With money being the number one reported stressor among Americans (APA 2015), professionals (e.g., mental health clinicians and financial professionals) working with clients who have money problems may find the SFFT approach to working with clients valuable. Utilizing a theoretically rooted approach can help provide a consistent framework in how to view a client and the “problem” and provide specific tools (i.e. interventions) to help clients reduce anxiety around the money problem. Without a theoretical framework guiding how professionals work with clients, it is easy for professionals to get caught up in the problem and not know what to do when the client does not make progress or take recommendations (like in a financial planning or financial counseling setting).

For mental health clinicians who are traditionally not trained to work with money related issues or may be money avoidant themselves (Britt et al. 2015b), engaging in a brief SFFT goal setting session may help to reduce a client’s financial anxiety. Furthermore, many clinicians are positioned well to implement the principles, assumptions, and interventions of SFT because they received training in SFT in their graduate programs (e.g., marriage and family therapy). Utilization of this approach as applied to money related situations is described by Archuleta et al. (2015b). With additional exposure to money conversations using a familiar approach, mental health clinicians may find discussing money related issues with their clients easier.

Likewise, financial planners working with clients who have anxiety around money and goal setting is one of the first steps in the financial planning process. SFFT can easily be applied in a financial planning setting. Like some client participants in this study, clients did not present “problems,” rather they were looking for ways to improve their current financial situation or find alternative ways to meet their future goals. Financial planners often work with clients who present “problems” and clients who want to improve a client’s financial situation in some way.

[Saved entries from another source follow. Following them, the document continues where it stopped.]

(* ===== verification/RenvmSpecs.v ===== *)
(** * What holds of the RenVM bridge

    Over any history the bridged tokens are those that RenVM signed for less
    those that were burnt, and no string of bytes is accepted twice as a
    signature; but a signature has more than one string of bytes. *)
From S2P Require Import Prelude Primitives Runtime Bytes TransactionPayment Bridges Renvm.

Class RenvmLaws `{RenvmConfig} : Prop := {
  renvm_tokens :: TokenLedgerLaws;
  (* paying a fee, by a swap if need be, issues no bridged tokens and does not panic *)
  charge_fee_law who k :
    (tp_charge_fee who MINT_TX_LENGTH MINT_WEIGHT 0 Yes Normal k).1 <> Panic /\
    tl_issuance BridgedToken (tp_charge_fee who MINT_TX_LENGTH MINT_WEIGHT 0 Yes Normal k).2 = tl_issuance BridgedToken k }.

Section Specs.
Context `{Laws : RenvmLaws}.

Definition ren_issuance (s : RenvmState) : Z := tl_issuance BridgedToken (ren_book s).

(** ** What each call does *)
Lemma ren_deposit_wp who n (Q : unit -> RenvmState -> Prop) (R : DispatchError -> RenvmState -> Prop) s : 0 <= n ->
  (forall k, tl_issuance BridgedToken k = ren_issuance s + n -> Q tt (put_ren_book k s)) -> (forall e, R e s) ->
  wp (on_book ren_book put_ren_book (tl_deposit BridgedToken who n)) Q R s.
Proof.
  intros Hn HQ HR. apply wp_on_book; [|done]. intros k Hk. apply HQ. apply tl_deposit_law in Hk as [_ Hi]; [|done].
  by rewrite Hi, decide_True.
Qed.
Lemma ren_withdraw_wp who n (Q : unit -> RenvmState -> Prop) (R : DispatchError -> RenvmState -> Prop) s : 0 <= n ->
  (forall k, tl_issuance BridgedToken k = ren_issuance s - n -> Q tt (put_ren_book k s)) -> (forall e, R e s) ->
  wp (on_book ren_book put_ren_book (tl_withdraw BridgedToken who n)) Q R s.
Proof.
  intros Hn HQ HR. apply wp_on_book; [|done]. intros k Hk. apply HQ. apply tl_withdraw_law in Hk as [_ Hi]; [|done].
  by rewrite Hi, decide_True.
Qed.
Lemma charge_mint_fee_wp who (Q : unit -> RenvmState -> Prop) (R : DispatchError -> RenvmState -> Prop) s :
  (forall k, tl_issuance BridgedToken k = ren_issuance s -> Q tt (put_ren_book k s)) -> wp (charge_mint_fee who) Q R s.
Proof.
  intros HQ. destruct (charge_fee_law who (ren_book s)) as [Hp Hi]. unfold wp, charge_mint_fee.
  destruct (tp_charge_fee _ _ _ _ _ _ _) as [[u|e|] k]; [by apply HQ|by apply HQ|done].
Qed.

(** A mint issues the amount and uses the signature. *)
Lemma ren_mint_wp o who p amount n sig s : 0 <= amount ->
  wp (ren_mint o who p amount n sig)
    (fun _ s' => o = NoOrigin /\ exists k, tl_issuance BridgedToken k = ren_issuance s + amount /\
       s' = mkRenvm (RenVmPublicKey s) ({[ sig ]} ∪ Signatures s) (BurnEvents s) (NextBurnEventId s) (ren_block s) k
         (ren_events s ++ [Minted who amount]))
    (fun _ s' => s' = s) s.
Proof.
  intros Hn. apply wp_bind, wp_none; [intros ->|done]. apply wp_bind, wp_bind, ren_deposit_wp; [done| |done].
  intros k Hk. apply wp_modify, wp_bind, charge_mint_fee_wp. intros k' Hk'. apply wp_modify. split; [done|].
  exists k'. split; [|done]. rewrite Hk'. exact Hk.
Qed.
(** A burn takes the amount out of existence and records it. *)
Lemma ren_burn_wp o to amount s : 0 <= amount ->
  wp (ren_burn o to amount)
    (fun _ s' => exists who k, o = Signed who /\ NextBurnEventId s < U32_MAX /\ tl_issuance BridgedToken k = ren_issuance s - amount /\
       s' = mkRenvm (RenVmPublicKey s) (Signatures s) (<[NextBurnEventId s := (ren_block s, to, amount)]> (BurnEvents s))
         (NextBurnEventId s + 1) (ren_block s) k (ren_events s ++ [Burnt who to amount]))
    (fun _ s' => s' = s) s.
Proof.
  intros Hn. apply wp_bind, wp_signed; [intros who ->|done]. apply wp_bind, wp_gets, wp_bind, wp_ok_or. split; [|done].
  intros i. case_match eqn:Hi; [intros [= <-]|done]. apply wp_bind, ren_withdraw_wp; [done| |done]. intros k Hk.
  apply wp_bind, wp_gets, wp_bind, wp_modify, wp_bind, wp_modify, wp_modify.
  exists who, k. split_and!; [done|apply Z.leb_le in Hi; unfold U32_MAX in *; lia|done|done].
Qed.

(** ** Histories *)
(** RenVM signed for the call, under the key it had. *)
Definition signed_by (key sig message : bytes) : Prop :=
  exists recovered, secp256k1_ecdsa_recover sig (keccak_256 message) = Some recovered /\ drop 12 (keccak_256 recovered) = key.
Definition authorized (key : bytes) (x : RenvmCall) : Prop :=
  match x with
  | XMint who p amount n sig => signed_by key sig (signable_mint_message p amount (encode_account who) n CurrencyIdentifier)
  | XRotateKey new_key sig => signed_by key sig (signable_rotate_key_message new_key)
  | XBurn _ _ => False
  end.
Definition signature_of (x : RenvmCall) : bytes := match x with XMint _ _ _ _ sig | XRotateKey _ sig => sig | XBurn _ _ => [] end.
Definition minted_by (x : RenvmCall) : Z := match x with XMint _ _ amount _ _ => amount | _ => 0 end.
Definition typed_renvm (x : RenvmCall) : Prop := match x with XMint _ _ n _ _ | XBurn _ n => 0 <= n | _ => True end.
Definition burnt_amount (e : BlockNumber * bytes * Balance) : Z := e.2.

(** An unsigned transaction is validated before it is dispatched; a signed one
    has the origin of its signer.  Others issue no bridged tokens. *)
Inductive renvm_run (s0 : RenvmState) : list (option bytes * RenvmCall) -> RenvmState -> Prop :=
  | run_genesis : renvm_run s0 [] s0
  | run_unsigned l s x vt s' : renvm_run s0 l s -> typed_renvm x -> renvm_validate_unsigned x s = inl vt ->
      renvm_dispatch NoOrigin x s = (Ok tt, s') -> renvm_run s0 (l ++ [(RenVmPublicKey s, x)]) s'
  | run_failed l s x o e s' : renvm_run s0 l s -> typed_renvm x -> renvm_dispatch o x s = (Err e, s') -> renvm_run s0 l s'
  | run_signed l s x who s' : renvm_run s0 l s -> typed_renvm x -> renvm_dispatch (Signed who) x s = (Ok tt, s') -> renvm_run s0 l s'
  | run_others l s n k : renvm_run s0 l s -> tl_issuance BridgedToken k = ren_issuance s ->
      renvm_run s0 l (mkRenvm (RenVmPublicKey s) (Signatures s) (BurnEvents s) (NextBurnEventId s) n k (ren_events s)).

Lemma verify_signature_ok h sig s u : verify_signature (keccak_256 h) sig s = Ok u ->
  exists key, RenVmPublicKey s = Some key /\ signed_by key sig h.
Proof.
  unfold verify_signature, signed_by. intros Hv. destruct (secp256k1_ecdsa_recover sig (keccak_256 h)) as [rc|] eqn:Hr; [|done].
  cbn in Hv. destruct (RenVmPublicKey s) as [key|]; [|done]. cbn in Hv. unfold oensure in Hv.
  case_bool_decide as Hk; [|done]. exists key. split; [done|]. by exists rc.
Qed.
Lemma checked_inl sig (v : outcome DispatchError unit) s vt : checked sig v s = inl vt -> (sig ∉ Signatures s) /\ v = Ok tt.
Proof. unfold checked. case_bool_decide; [done|]. by destruct v as [[]|e|]. Qed.
Lemma validate_authorized x s vt : renvm_validate_unsigned x s = inl vt ->
  (signature_of x ∉ Signatures s) /\ exists key, RenVmPublicKey s = Some key /\ authorized key x.
Proof.
  destruct x as [who p n h sig|to n|k sig]; cbn; [..|]; [intros [Hs Hv]%checked_inl|done|intros [Hs Hv]%checked_inl];
    (split; [done|exact (verify_signature_ok _ _ _ _ Hv)]).
Qed.

(** What the history adds up to *)
Record renvm_ok (s0 : RenvmState) (l : list (option bytes * RenvmCall)) (s : RenvmState) : Prop := {
  rok_issuance : ren_issuance s + map_sum (fun _ => burnt_amount) (BurnEvents s) = ren_issuance s0 + sum_of (fun kx => minted_by kx.2) l;
  rok_records i : is_Some (BurnEvents s !! i) <-> 0 <= i < NextBurnEventId s;
  rok_next : 0 <= NextBurnEventId s <= U32_MAX;
  rok_nodup : NoDup ((fun kx => signature_of kx.2) <$> l);
  rok_used kx : kx ∈ l -> signature_of kx.2 ∈ Signatures s;
  rok_signed kx : kx ∈ l -> exists key, kx.1 = Some key /\ authorized key kx.2 }.

(** A signature is used: it was not before, and is from now on. *)
Lemma renvm_ok_used s0 l s x s' : renvm_ok s0 l s -> signature_of x ∉ Signatures s ->
  (exists key, RenVmPublicKey s = Some key /\ authorized key x) -> Signatures s' = {[ signature_of x ]} ∪ Signatures s ->
  BurnEvents s' = BurnEvents s -> NextBurnEventId s' = NextBurnEventId s -> ren_issuance s' = ren_issuance s + minted_by x ->
  renvm_ok s0 (l ++ [(RenVmPublicKey s, x)]) s'.
Proof.
  intros Hs Hnew Hkey Hsig Hb Hn Hi. constructor.
  - rewrite Hb, Hi, sum_of_app, sum_of_cons, sum_of_nil. cbn [snd]. pose proof (rok_issuance _ _ _ Hs). lia.
  - rewrite Hb, Hn. apply Hs.
  - rewrite Hn. apply Hs.
  - rewrite fmap_app. apply NoDup_app. split_and!; [apply Hs| |apply NoDup_singleton].
    intros g (kx & -> & Hkx)%list_elem_of_fmap Hin%list_elem_of_singleton. cbn in Hin. apply Hnew. rewrite <- Hin. by apply (rok_used _ _ _ Hs).
  - intros kx [Hkx| ->%list_elem_of_singleton]%elem_of_app; rewrite Hsig; [apply (rok_used _ _ _ Hs) in Hkx|]; set_solver.
  - intros kx [Hkx| ->%list_elem_of_singleton]%elem_of_app; [by apply (rok_signed _ _ _ Hs)|done].
Qed.
Lemma renvm_ok_burn s0 l s k t who to n : renvm_ok s0 l s -> NextBurnEventId s < U32_MAX ->
  tl_issuance BridgedToken k = ren_issuance s - n ->
  renvm_ok s0 l (mkRenvm (RenVmPublicKey s) (Signatures s) (<[NextBurnEventId s := (t, to, n)]> (BurnEvents s))
    (NextBurnEventId s + 1) (ren_block s) k (ren_events s ++ [Burnt who to n])).
Proof.
  intros Hs Hn Hk. pose proof (rok_next _ _ _ Hs) as Hnext.
  assert (Hnone : BurnEvents s !! NextBurnEventId s = None).
  { apply eq_None_not_Some. rewrite (rok_records _ _ _ Hs). lia. }
  constructor; cbn; [|..|apply Hs|apply Hs|apply Hs].
  - unfold ren_issuance. cbn. rewrite map_sum_insert_None, Hk by done. unfold burnt_amount at 1. cbn.
    pose proof (rok_issuance _ _ _ Hs) as Hi. change (tl_issuance BridgedToken (ren_book s0)) with (ren_issuance s0). lia.
  - intros i. destruct (decide (i = NextBurnEventId s)) as [->|Hne].
    + rewrite lookup_insert_eq. split; [lia|by eexists].
    + rewrite lookup_insert_ne by done. rewrite (rok_records _ _ _ Hs). lia.
  - lia.
Qed.
Lemma renvm_ok_dispatch s0 l s x o r s' : renvm_ok s0 l s -> typed_renvm x -> renvm_dispatch o x s = (r, s') ->
  match r with
  | Ok _ =>
      match x with
      | XBurn _ _ => o <> NoOrigin /\ renvm_ok s0 l s'
      | _ => o = NoOrigin /\ (Signatures s' = ({[ signature_of x ]} ∪ Signatures s)) /\ BurnEvents s' = BurnEvents s /\
          NextBurnEventId s' = NextBurnEventId s /\ ren_issuance s' = ren_issuance s + minted_by x
      end
  | _ => s' = s
  end.
Proof.
  intros Hs Hx Hr. destruct x as [who p n h sig|to n|key sig]; cbn [renvm_dispatch typed_renvm] in *.
  - pose proof (ren_mint_wp o who p n h sig s Hx) as Hw. unfold wp in Hw. rewrite Hr in Hw. destruct r as [[]|e|]; [|done|done].
    destruct Hw as (-> & k & Hk & ->). done.
  - pose proof (ren_burn_wp o to n s Hx) as Hw. unfold wp in Hw. rewrite Hr in Hw. destruct r as [[]|e|]; [|done|done].
    destruct Hw as (who & k & -> & Hn & Hk & ->). split; [done|by apply renvm_ok_burn].
  - destruct o; cbn in Hr; injection Hr as <- <-; [done|done|]. cbn. split_and!; [done..|]. unfold ren_issuance. cbn. lia.
Qed.

(** C15: over any history the bridged tokens are those there were, those RenVM
    signed for under the key it had, and less those whose burning is recorded; the
    burnings are numbered in order, and no byte string of a signature is accepted
    twice (a signature has two of them). *)
Theorem bridged_supply_is_signed (s0 s : RenvmState) (l : list (option bytes * RenvmCall)) (Hrun : renvm_run s0 l s)
    (Hburns : BurnEvents s0 = ∅) (Hnext : NextBurnEventId s0 = 0) :
  ren_issuance s = ren_issuance s0 + sum_of (fun kx => minted_by kx.2) l - map_sum (fun _ => burnt_amount) (BurnEvents s) /\
  (forall i, is_Some (BurnEvents s !! i) <-> 0 <= i < NextBurnEventId s) /\
  NoDup ((fun kx => signature_of kx.2) <$> l) /\
  (forall key x, (key, x) ∈ l -> exists k, key = Some k /\ authorized k x).
Proof.
  assert (Hok : renvm_ok s0 l s).
  { induction Hrun as [|l s x vt s' _ IH Hx Hv Hr|l s x o e s' _ IH Hx Hr|l s x who s' _ IH Hx Hr|l s n k _ IH Hk].
    - constructor; [|intros i|..]; rewrite ?Hburns, ?Hnext, ?map_sum_empty, ?sum_of_nil; try done; [|apply NoDup_nil_2|..].
      + rewrite lookup_empty. split; [by intros [? ?]|lia].
      + by intros kx ?%not_elem_of_nil.
      + by intros kx ?%not_elem_of_nil.
    - destruct (validate_authorized x s vt Hv) as [Hnew Hkey].
      pose proof (renvm_ok_dispatch s0 l s x NoOrigin _ s' IH Hx Hr) as Hd.
      destruct x; [|by destruct Hd|]; destruct Hd as (_ & Hsig & Hb & Hn & Hi); by apply (renvm_ok_used s0 l s).
    - pose proof (renvm_ok_dispatch s0 l s x o _ s' IH Hx Hr) as Heq. cbn in Heq. by subst.
    - pose proof (renvm_ok_dispatch s0 l s x _ _ s' IH Hx Hr) as Hd. destruct x; by destruct Hd.
    - destruct IH. constructor; cbn; try done. unfold ren_issuance in *. cbn. by rewrite Hk. }
  destruct Hok. split_and!; [lia|done|done|]. intros key x Hx. by apply (rok_signed0 (key, x)).
Qed.

(** C32: a signature of RenVM has two strings of bytes, its last byte counted from 0
    or from 27, and each of them mints.  After the one was used the other is still
    valid, and using it mints the amount again. *)
Theorem one_signature_mints_twice who p amount n rs v s vt s1 (Hamount : 0 <= amount)
    (Hrecover : forall h, secp256k1_ecdsa_recover (rs ++ [v + 27]) h = secp256k1_ecdsa_recover (rs ++ [v]) h)
    (Hvalid : renvm_validate_unsigned (XMint who p amount n (rs ++ [v])) s = inl vt)
    (Hfirst : ren_mint NoOrigin who p amount n (rs ++ [v]) s = (Ok tt, s1))
    (Hother : rs ++ [v + 27] ∉ Signatures s) :
  renvm_validate_unsigned (XMint who p amount n (rs ++ [v + 27])) s1 = inl (valid_transaction (rs ++ [v + 27])) /\
  (forall s2, ren_mint NoOrigin who p amount n (rs ++ [v + 27]) s1 = (Ok tt, s2) -> ren_issuance s2 = ren_issuance s + 2 * amount).
Proof.
  pose proof (ren_mint_wp NoOrigin who p amount n (rs ++ [v]) s Hamount) as Hw. unfold wp in Hw. rewrite Hfirst in Hw.
  destruct Hw as (_ & k & Hk & Hs1). split.
  - subst s1. cbn in Hvalid |- *. apply checked_inl in Hvalid as [_ Hv]. unfold checked. cbn. rewrite bool_decide_eq_false_2.
    + unfold verify_mint_signature, verify_signature in *. cbn. by rewrite Hrecover, Hv.
    + intros [Heq%elem_of_singleton|Hin]%elem_of_union; [|done]. apply app_inj_tail in Heq as [_ Heq]. lia.
  - intros s2 Hsecond. pose proof (ren_mint_wp NoOrigin who p amount n (rs ++ [v + 27]) s1 Hamount) as Hw2.
    unfold wp in Hw2. rewrite Hsecond in Hw2. destruct Hw2 as (_ & k2 & Hk2 & ->).
    subst s1. unfold ren_issuance in *. cbn in *. lia.
Qed.
End Specs.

SFBT principles, assumptions and interventions can help financial planners work with both.

Furthermore, this study helps contribute to the connection of theory, research and practice (Britt et al. 2015a) in the areas of financial services (e.g., financial counseling and financial planning) and clinical mental health (e.g., marriage and family therapy, social work, psychology), and financial therapy. Utilizing a theoretical lens to provide consistency and coherency in how professionals understand and view client change, as well as implementing interventions that are consistent with the lens, is important to training future financial professionals. Recognizing effective strategies through research helps to support the practice of a theoretical lens.

Conclusion

For participants in this study, a brief SFFT approach (i.e., combining SFBT and financial counseling and planning techniques) to goal setting appears to have reduced clients’ self-reported financial anxiety at least in the short-term. However, this is the first study to test this brief approach in a controlled clinical financial therapy environment and the potential outcomes of this approach applied to a financial setting are exciting. Not only is the brief SFFT approach a model that can be used by financial therapists, but also financial and mental health professionals can benefit from implementing this approach with their clients. SFFT is a theoretically informed model that can be taught to future generations of mental health, financial services, and financial therapy students as an effective way to interact and work with clients to produce successful outcomes and help clients achieve their goals.